Do not do with love what a child does with a balloon: having ignored it and lost it, cries.
-Pablo Neruda-
Maybe it is that dreadful routine, or maybe we change who we are over time. Day by day and almost without realizing it, our emotions fade. Sometimes we are like a candle that shines with full intensity at night, a light that dances and inspires us with its forms, but is consumed over time, until at the end it is just a strange, sweet and uncomfortable perfume in the air, like a dream of the past that no longer makes sense in the present.
To assume that nothing is as before invites us to reflect deeply. It is an instant of necessary dialogue, of imperative mutual efforts with which to renew that bond, that relationship. Acting with maturity and responsibility is the best way to make way for a new beginning.
Nothing is the same and I’m not who I was yesterday
When one is fully aware that things no longer have the brightness, intensity and magic of yesterday, the first thing you feel is a deep contradiction, the puncture of bitterness and the brush of nostalgia. More than the moments, we miss the emotions of the past and those relationships that built a day-to-day life with no holes, where illusion filled everything and in turn gave meaning to life.
When that emotional bond loses strength and a couple’s intimacy languishes, we could say that everything is missing. It is a slow sunset that saddens and despairs at the same time, because above all our brain needs to “feel safe.” It does not like the contradiction, and those mismatches are instantly interpreted as a threat, a sign of danger.

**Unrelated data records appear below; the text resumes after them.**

Definition derive {H} `{slog_Handler H} (h : H) (ds : list Derivation) : H :=
  fold_left deriveWith ds h.

(** One scan of the revision without tags. *)
Definition Untagged_scanList (attrs : list slog_Attr) : Untagged.Scan :=
  fold_left Untagged.handleAttr attrs Untagged.scanStart.

(** A context that carries a hub of its own. *)
Definition requestContext : Context := {| ctxHub := Some 2%positive |}.

(** * Properties *)

(** ** Keys *)

Lemma slices_Contains_elem_of {A} `{EqDecision A} (s : list A) (v : A) :
  slices_Contains s v = true ↔ v ∈ s.
Proof.
  induction s as [|x s IH]; simpl.
  - split; [discriminate | intros Hin; inversion Hin].
  - case_bool_decide as Hx.
    + subst. split; [intros _; left | reflexivity].
    + rewrite IH. split; [by right | ].
      intros Hin. apply elem_of_cons in Hin as [? | ?]; [contradiction | assumption].
Qed.

Lemma slices_Contains_not_elem_of {A} `{EqDecision A} (s : list A) (v : A) :
  slices_Contains s v = false ↔ v ∉ s.
Proof.
  rewrite <- slices_Contains_elem_of. destruct (slices_Contains s v); split; congruence.
Qed.

Lemma isErrKey_test k :
  bool_decide (k = shortErrKey) || bool_decide (k = longErrKey) = true ↔ isErrKey k.
Proof.
  unfold isErrKey. rewrite orb_true_iff, !bool_decide_eq_true. reflexivity.
Qed.

Lemma isErrKey_not_tag k : isErrKey k → strings_HasPrefix k tagAttrPrefix = false.
Proof. intros [-> | ->]; reflexivity. Qed.

Lemma isErrKey_default k : isErrKey k → slices_Contains slogDefaultKeys k = true.
Proof. intros [-> | ->]; reflexivity. Qed.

When we enter this phase of alarm, the first thing we do is look for a reason. But there are many who simply focus on the “who.” It is common to project faults on other people: “you neglect me, you do not take me into account, you used to do this, that, and the other, and now you do not pay attention to those details.”
Focusing exclusively on other people to accuse them may be justified on some occasions, certainly, but there is not a single culprit in all relationships. Moreover, it would be a good idea to get used to changing certain expressions in this type of relationship dynamic. Instead of using the word “guilt” with its negative connotation, for example, it is better to use the term “responsibility.”

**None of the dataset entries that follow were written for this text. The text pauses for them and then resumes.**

(** ** The provider object *)

Module CDPBrowserConfig.
(** [wsEndpoint] is [None] when the property is absent at run time. *)
Record t : Type := {
  wsEndpoint : option string;
  options : option ConnectOverCDPOptions;
  debug : option bool
}.
End CDPBrowserConfig.

Record CDPBrowserProvider : Type := {
  wsEndpoint : string;
  options : option ConnectOverCDPOptions;
  session : option Browser;
  debug : bool
}.

(** The receiver of a method call together with the world it runs in. *)
Record Instance (L : Type) : Type := {
  this : CDPBrowserProvider;
  world : World L
}.

(** What [getSession] returns: [Browser | null]. *)
Inductive Nullable (A : Type) : Type :=
| null
| value (a : A).
Arguments null {A}.
Arguments value {A} a.

Section Provider.

Context {L : Type} `{Playwright L}.

(** *** Effects on the world *)

Definition emit (e : Event) : Exec (World L) unit :=
  fun w => (Normal tt, {| remote := remote w; trace := trace w ++ [e] |}).

Definition console_log (args : list string) : Exec (World L) unit :=
  emit (ConsoleLog args).

Definition console_error (args : list string) : Exec (World L) unit :=
  emit (ConsoleError args).

Definition chromium_connectOverCDP (args : ConnectArgs) : Exec (World L) Browser :=
  emit (CallConnectOverCDP args) ;;
  fun w => let (r, l) := connectOverCDP args (remote w) in
           (r, {| remote := l; trace := trace w |}).

Definition browser_contexts (b : Browser) : Exec (World L) (list BrowserContext) :=
  emit (CallContexts b) ;;
  fun w => (Normal (contexts b (remote w)), w).

Definition browser_close (b : Browser) : Exec (World L) unit :=
  emit (CallClose b) ;;
  fun w => let (r, l) := Browser_close b (remote w) in
           (r, {| remote := l; trace := trace w |}).

(** *** Access to [this] from inside a method *)

Definition outside {A : Type} (c : Exec (World L) A) : Exec (Instance L) A :=
  fun i => let (r, w) := c (world i) in (r, {| this := this i; world := w |}).

Definition this_wsEndpoint : Exec (Instance L) string := gets (fun i => wsEndpoint (this i)).
Definition this_options : Exec (Instance L) (option ConnectOverCDPOptions) :=
  gets (fun i => options (this i)).
Definition this_debug : Exec (Instance L) bool := gets (fun i => debug (this i)).
Definition this_session : Exec (Instance L) (option Browser) :=
  gets (fun i => session (this i)).

(** [this.session = b] *)
Definition set_this_session (b : Browser) : Exec (Instance L) unit :=
  i <- get ;;
  put {| this := {| wsEndpoint := wsEndpoint (this i);
                    options := options (this i);
                    session := Some b;
                    debug := debug (this i) |};
         world := world i |}.

Definition when {S : Type} (b : bool) (c : Exec S unit) : Exec S unit :=
  if b then c else ret tt.

(** *** constructor *)

(** Modelled from the spec: the base class [BrowserProvider] of
    [@/types/browser-providers/types] is not among the sources; the
    provider's construction is "pure validation; no I/O", so [super()]
    does nothing to the world. *)
Definition super_ : Exec (World L) unit := ret tt.

(** The default parameter [{ wsEndpoint: "" }]. *)
Definition default_config : CDPBrowserConfig.t :=
  {| CDPBrowserConfig.wsEndpoint := Some "";
     CDPBrowserConfig.options := None;
     CDPBrowserConfig.debug := None |}.

(** [new CDPBrowserProvider(config)]; [None] is a call without argument. *)
Definition constructor (config : option CDPBrowserConfig.t)
  : Exec (World L) CDPBrowserProvider :=
  let config := match config with Some c => c | None => default_config end in
  super_ ;;
  if negb (Js.truthy (CDPBrowserConfig.wsEndpoint config)) then
    raise (Js.new_Error "CDP wsEndpoint is required but was not provided")
  else
    ret {| wsEndpoint := match CDPBrowserConfig.wsEndpoint config with
                         | Some e => e
                         | None => ""
                         end;
           options := CDPBrowserConfig.options config;
           session := None;
           debug := match CDPBrowserConfig.debug config with
                    | Some d => d
                    | None => false
                    end |}.

(** *** start *)

Definition format_error (endpoint : string) : Js.Value :=
  Js.new_Error ("Invalid CDP WebSocket endpoint format: " ++ endpoint
                ++ ". Must start with ws:// or wss://").

Definition connection_error (endpoint errorMessage : string) : Js.Value :=
  Js.new_Error ("Failed to connect to CDP WebSocket endpoint: " ++ endpoint
                ++ ". " ++ errorMessage).

(** [error instanceof Error ? error.message : String(error)] *)
Definition errorMessage_of (error : Js.Value) : string :=
  if Js.instanceof_Error error then
    match error with
    | Js.ErrorObject _ message => message
    | _ => ""
    end
  else Js.String_ error.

In the game of energies and reinforcements, both positive and negative, that make up a couple’s universe, both members are responsible for the quality of the climate. And let’s be clear: sometimes you do not have to look for a guilty party, desperate to understand why nothing is the same.

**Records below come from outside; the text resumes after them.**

(** * MinerU document extraction action

    A shallow embedding of the [run] function of
    [packages/pieces/custom/mineru/src/lib/actions/document-data-extraction-with-mineru.ts]
    and the properties of its request and response shaping.

    The action reads its property values, derives a MIME type for the
    uploaded file, fills a [FormData], awaits one [httpClient.sendRequest]
    and turns the response into a returned value or a thrown [Error]. *)

From Stdlib Require Import ZArith List Strings.String Strings.Ascii Strings.Byte Bool Lia.
From Stdlib Require Import DecimalString.
From Stdlib Require DecimalZ.
Import ListNotations.

Local Open Scope string_scope.
Local Open Scope Z_scope.

Set Implicit Arguments.
#[local] Set Warnings "-register-all".

(** ** JavaScript values *)

Module Js.

(** The values a response body or a returned value can be.  A [Buffer] is
    a [Uint8Array] too (Node's [Buffer] extends it).  A number is a safe
    integer (see [isSafeInteger] below); an object lists its own properties
    in the order JavaScript enumerates them, each key once. *)
Inductive Value : Type :=
| VUndefined
| VNull
| VBool (b : bool)
| VNumber (n : Z)
| VString (s : string)
| VArray (elements : list Value)
| VObject (properties : list (string * Value))
| VBuffer (bytes : list byte)
| VUint8Array (bytes : list byte).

Love sometimes goes out. It may happen to one person or to both. Because although many times we have been convinced otherwise, people change over time. Or we do more than change; we grow. New needs and new interests appear: what was previously a priority no longer is.
It is good to know how to manage this properly.
If Nothing Is the Same, Act
No one can, or deserves to, live forever in that backroom of broken emotions, incomplete relationships or hopes that will never be fulfilled. If nothing is the same as before and nothing can solve it, take steps to end the relationship in the most mature and dignified way possible.
Love does not prosper in hearts that are fed by shadows.
-William Shakespeare-
In an interesting study published in the 2005 Journal of Social Personal Relationships, researchers concluded that there are three keys to ending a relationship in the most positive and appropriate way for both partners. Thus, according to the conclusions of this work, what is to be avoided at all costs is what is known as the “phantom effect,” which means to practice evasive behavior where one progressively withdraws from the other without explanation.
Let’s see below what the three keys are for ending a relationship in a mature way:
If nothing is the same, then it’s time to go your separate ways
The first point in managing these situations is to achieve the certainty that separation is the only option remain. Always remember that mourning will be much easier knowing that you have done everything possible.
The second step recommended by the experts is to not “destroy” your partner before ending the relationship itself. As we pointed out previously, sometimes looking for the guilty party is not much use. If we use criticism, reproach, humiliation and rage, all we accomplish is feeding negative emotions until we create an energy so deep that it will prevent us from closing this chapter even more.
Finally, although it is an aspect that always costs and many do not find sense in, it is necessary to forgive. To forgive is not to give up; it is a rite of passage essential to letting go without burdens or grudges. It is to end a chapter where we forgive both for the pain caused while also accepting the positive things that we have shared. A goodbye, in time followed by a brave, “pardon,” will help us to start new paths, leaving behind a yesterday where there was no room for illusion or hope.